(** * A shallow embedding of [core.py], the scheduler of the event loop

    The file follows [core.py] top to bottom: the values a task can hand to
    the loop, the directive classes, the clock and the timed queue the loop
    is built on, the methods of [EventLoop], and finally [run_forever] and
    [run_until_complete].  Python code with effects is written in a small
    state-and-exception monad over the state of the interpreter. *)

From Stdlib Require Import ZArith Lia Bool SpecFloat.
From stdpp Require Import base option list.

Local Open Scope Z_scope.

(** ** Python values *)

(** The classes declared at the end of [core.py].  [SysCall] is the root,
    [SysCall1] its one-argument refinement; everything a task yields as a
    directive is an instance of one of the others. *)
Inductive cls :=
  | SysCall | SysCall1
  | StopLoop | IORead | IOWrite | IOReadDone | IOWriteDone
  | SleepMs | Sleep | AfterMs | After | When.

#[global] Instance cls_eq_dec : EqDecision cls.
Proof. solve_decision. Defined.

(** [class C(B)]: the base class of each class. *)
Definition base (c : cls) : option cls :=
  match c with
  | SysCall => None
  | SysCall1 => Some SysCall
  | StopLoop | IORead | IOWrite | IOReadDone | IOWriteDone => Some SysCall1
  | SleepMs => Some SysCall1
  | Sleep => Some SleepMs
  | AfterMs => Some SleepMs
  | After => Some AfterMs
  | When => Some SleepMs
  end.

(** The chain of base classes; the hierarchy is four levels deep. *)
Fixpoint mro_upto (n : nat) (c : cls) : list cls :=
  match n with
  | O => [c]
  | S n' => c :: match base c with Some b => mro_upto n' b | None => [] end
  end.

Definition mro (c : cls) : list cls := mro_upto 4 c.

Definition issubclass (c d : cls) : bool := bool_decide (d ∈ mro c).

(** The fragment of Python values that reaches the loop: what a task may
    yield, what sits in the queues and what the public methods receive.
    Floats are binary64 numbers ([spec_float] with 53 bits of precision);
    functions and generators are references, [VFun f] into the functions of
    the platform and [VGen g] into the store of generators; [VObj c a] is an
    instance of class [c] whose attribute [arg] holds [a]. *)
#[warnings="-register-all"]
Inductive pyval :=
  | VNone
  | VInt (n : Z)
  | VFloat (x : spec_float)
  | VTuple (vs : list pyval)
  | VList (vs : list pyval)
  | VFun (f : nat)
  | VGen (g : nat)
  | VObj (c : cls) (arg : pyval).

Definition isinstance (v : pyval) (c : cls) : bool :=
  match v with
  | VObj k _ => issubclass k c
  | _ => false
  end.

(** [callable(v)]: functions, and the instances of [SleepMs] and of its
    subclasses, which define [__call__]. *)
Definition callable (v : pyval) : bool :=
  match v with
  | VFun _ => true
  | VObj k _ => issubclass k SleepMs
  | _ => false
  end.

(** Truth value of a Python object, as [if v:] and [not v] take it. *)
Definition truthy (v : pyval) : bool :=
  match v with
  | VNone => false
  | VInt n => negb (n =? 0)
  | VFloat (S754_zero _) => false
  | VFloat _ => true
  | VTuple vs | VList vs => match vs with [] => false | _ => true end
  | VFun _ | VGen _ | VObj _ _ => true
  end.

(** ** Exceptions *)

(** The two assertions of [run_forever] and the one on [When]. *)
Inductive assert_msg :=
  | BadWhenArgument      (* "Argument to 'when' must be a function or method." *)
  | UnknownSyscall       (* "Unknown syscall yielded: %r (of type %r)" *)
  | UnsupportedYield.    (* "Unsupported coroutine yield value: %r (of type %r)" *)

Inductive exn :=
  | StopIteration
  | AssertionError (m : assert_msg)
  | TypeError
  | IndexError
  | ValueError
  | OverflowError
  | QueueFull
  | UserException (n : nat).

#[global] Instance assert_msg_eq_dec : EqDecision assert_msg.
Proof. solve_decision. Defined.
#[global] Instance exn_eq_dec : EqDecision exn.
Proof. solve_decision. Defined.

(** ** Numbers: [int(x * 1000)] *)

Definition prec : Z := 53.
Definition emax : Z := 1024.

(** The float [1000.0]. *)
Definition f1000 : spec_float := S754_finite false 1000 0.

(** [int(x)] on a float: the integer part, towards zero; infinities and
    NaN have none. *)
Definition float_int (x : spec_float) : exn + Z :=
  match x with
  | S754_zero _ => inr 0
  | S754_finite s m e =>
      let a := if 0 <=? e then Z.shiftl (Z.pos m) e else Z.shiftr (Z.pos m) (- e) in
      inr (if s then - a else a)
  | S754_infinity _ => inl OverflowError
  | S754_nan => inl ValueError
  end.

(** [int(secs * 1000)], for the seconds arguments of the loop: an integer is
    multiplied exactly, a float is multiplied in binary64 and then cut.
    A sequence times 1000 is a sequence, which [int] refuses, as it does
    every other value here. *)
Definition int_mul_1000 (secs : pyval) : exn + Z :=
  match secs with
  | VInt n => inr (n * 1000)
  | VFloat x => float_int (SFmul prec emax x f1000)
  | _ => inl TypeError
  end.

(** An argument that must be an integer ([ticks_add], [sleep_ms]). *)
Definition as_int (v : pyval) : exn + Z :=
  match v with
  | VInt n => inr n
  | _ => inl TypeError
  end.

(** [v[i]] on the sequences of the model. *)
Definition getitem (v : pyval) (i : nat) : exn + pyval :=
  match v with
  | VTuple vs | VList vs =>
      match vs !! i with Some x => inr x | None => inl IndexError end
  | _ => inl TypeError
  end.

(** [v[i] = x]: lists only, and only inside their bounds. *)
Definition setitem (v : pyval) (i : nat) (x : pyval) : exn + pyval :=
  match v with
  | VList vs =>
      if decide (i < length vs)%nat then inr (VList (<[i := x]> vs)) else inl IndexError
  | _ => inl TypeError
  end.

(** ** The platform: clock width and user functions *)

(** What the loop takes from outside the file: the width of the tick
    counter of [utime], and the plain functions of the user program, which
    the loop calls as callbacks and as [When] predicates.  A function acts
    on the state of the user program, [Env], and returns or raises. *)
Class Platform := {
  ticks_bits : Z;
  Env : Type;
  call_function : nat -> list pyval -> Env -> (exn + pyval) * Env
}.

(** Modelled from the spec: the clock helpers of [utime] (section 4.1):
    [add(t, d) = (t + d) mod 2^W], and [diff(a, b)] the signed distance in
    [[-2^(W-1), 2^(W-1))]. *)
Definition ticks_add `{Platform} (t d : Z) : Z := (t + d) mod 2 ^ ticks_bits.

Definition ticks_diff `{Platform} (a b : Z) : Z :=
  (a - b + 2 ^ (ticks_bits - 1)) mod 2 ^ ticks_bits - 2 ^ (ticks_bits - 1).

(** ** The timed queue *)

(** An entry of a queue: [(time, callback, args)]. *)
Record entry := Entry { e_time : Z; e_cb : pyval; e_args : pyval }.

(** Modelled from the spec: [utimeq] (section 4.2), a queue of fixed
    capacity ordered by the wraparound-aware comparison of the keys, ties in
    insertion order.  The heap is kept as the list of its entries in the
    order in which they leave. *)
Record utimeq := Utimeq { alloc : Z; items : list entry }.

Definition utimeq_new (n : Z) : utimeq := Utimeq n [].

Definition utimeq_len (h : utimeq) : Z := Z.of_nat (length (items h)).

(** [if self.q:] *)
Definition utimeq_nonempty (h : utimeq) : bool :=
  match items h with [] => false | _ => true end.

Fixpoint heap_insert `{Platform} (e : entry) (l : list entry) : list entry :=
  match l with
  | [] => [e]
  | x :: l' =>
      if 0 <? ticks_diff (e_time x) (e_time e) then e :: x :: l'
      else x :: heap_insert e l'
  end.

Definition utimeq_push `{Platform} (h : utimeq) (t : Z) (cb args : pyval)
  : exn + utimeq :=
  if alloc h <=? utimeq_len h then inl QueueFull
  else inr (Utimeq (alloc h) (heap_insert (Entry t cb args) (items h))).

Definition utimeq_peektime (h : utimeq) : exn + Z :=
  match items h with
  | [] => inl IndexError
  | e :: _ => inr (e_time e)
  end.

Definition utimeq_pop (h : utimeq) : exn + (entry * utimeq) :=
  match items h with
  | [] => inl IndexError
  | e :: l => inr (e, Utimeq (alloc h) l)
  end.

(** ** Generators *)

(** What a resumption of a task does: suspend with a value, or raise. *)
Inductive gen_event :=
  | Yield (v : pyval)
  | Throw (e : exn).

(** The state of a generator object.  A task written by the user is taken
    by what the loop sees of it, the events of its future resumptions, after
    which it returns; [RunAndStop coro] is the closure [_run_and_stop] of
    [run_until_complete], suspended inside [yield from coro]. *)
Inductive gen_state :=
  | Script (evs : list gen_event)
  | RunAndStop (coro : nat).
◇ ◇ ◇
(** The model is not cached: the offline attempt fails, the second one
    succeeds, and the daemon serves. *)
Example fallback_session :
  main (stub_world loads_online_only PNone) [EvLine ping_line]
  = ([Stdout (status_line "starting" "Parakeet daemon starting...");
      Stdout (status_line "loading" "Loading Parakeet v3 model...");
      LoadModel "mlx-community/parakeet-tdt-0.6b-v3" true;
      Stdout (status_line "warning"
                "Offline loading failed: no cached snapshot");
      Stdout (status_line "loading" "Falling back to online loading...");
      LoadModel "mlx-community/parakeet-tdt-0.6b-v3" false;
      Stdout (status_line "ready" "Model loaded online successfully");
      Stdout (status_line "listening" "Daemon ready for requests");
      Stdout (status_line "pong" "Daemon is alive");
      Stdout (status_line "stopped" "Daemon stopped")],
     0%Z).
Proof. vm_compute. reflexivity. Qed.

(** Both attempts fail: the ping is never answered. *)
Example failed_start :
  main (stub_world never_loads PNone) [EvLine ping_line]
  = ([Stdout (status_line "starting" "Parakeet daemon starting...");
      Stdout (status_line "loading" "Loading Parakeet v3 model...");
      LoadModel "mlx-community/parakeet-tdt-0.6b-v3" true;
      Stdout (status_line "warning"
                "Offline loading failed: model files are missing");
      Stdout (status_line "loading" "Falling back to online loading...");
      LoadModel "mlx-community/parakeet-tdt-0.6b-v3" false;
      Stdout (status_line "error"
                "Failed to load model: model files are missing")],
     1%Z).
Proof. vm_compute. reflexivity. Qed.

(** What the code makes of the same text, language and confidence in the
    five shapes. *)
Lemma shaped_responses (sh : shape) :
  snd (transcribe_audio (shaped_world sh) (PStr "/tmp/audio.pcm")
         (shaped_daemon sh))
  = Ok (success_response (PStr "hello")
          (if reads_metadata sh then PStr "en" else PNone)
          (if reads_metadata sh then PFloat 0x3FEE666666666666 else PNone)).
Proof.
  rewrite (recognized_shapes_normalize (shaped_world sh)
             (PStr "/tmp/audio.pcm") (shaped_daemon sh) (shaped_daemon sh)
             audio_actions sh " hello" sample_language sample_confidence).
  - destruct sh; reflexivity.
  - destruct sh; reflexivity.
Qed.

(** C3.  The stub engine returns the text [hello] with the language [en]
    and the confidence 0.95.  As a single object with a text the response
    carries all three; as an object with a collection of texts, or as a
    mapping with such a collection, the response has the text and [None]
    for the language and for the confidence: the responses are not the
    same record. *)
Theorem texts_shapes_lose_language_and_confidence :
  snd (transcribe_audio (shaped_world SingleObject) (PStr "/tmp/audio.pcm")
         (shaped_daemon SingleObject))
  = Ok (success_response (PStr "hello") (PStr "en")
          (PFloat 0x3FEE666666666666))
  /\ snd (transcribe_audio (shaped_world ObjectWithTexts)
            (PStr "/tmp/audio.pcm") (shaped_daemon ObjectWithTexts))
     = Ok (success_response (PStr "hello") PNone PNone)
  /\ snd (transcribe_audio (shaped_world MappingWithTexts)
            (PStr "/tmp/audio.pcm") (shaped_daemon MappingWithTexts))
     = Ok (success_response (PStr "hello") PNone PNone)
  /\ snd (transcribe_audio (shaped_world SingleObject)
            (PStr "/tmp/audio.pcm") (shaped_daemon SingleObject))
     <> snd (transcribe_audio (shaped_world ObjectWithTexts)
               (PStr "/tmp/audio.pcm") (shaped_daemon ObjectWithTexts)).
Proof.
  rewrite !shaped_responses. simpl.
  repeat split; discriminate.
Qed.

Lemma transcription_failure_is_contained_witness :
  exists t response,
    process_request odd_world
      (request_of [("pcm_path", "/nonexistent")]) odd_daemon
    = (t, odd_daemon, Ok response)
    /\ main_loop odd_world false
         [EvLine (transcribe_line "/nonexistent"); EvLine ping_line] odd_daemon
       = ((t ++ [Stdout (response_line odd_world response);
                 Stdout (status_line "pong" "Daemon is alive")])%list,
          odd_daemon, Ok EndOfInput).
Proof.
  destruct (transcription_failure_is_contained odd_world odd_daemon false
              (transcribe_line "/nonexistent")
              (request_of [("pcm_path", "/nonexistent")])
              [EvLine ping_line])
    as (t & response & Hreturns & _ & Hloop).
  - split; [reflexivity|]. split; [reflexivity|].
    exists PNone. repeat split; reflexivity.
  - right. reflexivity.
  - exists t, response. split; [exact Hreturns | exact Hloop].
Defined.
◇ ◇ ◇
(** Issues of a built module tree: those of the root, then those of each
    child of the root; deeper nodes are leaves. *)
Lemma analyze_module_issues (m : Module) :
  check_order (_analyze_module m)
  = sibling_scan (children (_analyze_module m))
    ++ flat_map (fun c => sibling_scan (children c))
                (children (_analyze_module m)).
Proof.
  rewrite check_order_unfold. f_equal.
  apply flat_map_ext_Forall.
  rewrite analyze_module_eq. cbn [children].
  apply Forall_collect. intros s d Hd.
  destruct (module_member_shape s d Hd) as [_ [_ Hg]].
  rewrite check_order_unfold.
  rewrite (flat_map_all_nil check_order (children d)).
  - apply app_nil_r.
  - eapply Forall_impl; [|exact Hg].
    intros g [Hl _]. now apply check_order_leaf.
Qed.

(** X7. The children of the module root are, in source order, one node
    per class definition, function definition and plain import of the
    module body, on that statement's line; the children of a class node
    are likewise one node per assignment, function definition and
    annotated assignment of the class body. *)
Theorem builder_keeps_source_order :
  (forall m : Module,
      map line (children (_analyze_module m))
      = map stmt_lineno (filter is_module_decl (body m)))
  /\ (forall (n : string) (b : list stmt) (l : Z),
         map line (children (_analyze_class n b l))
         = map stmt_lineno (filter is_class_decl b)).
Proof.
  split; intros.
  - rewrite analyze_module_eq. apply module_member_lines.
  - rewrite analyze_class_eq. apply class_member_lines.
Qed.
◇ ◇ ◇
» Required action:
Copy each line of the listing that holds the word "alloc".

» Response area:
Record utimeq := Utimeq { alloc : Z; items : list entry }.
  if alloc h <=? utimeq_len h then inl QueueFull
  else inr (Utimeq (alloc h) (heap_insert (Entry t cb args) (items h))).
  | e :: l => inr (e, Utimeq (alloc h) l)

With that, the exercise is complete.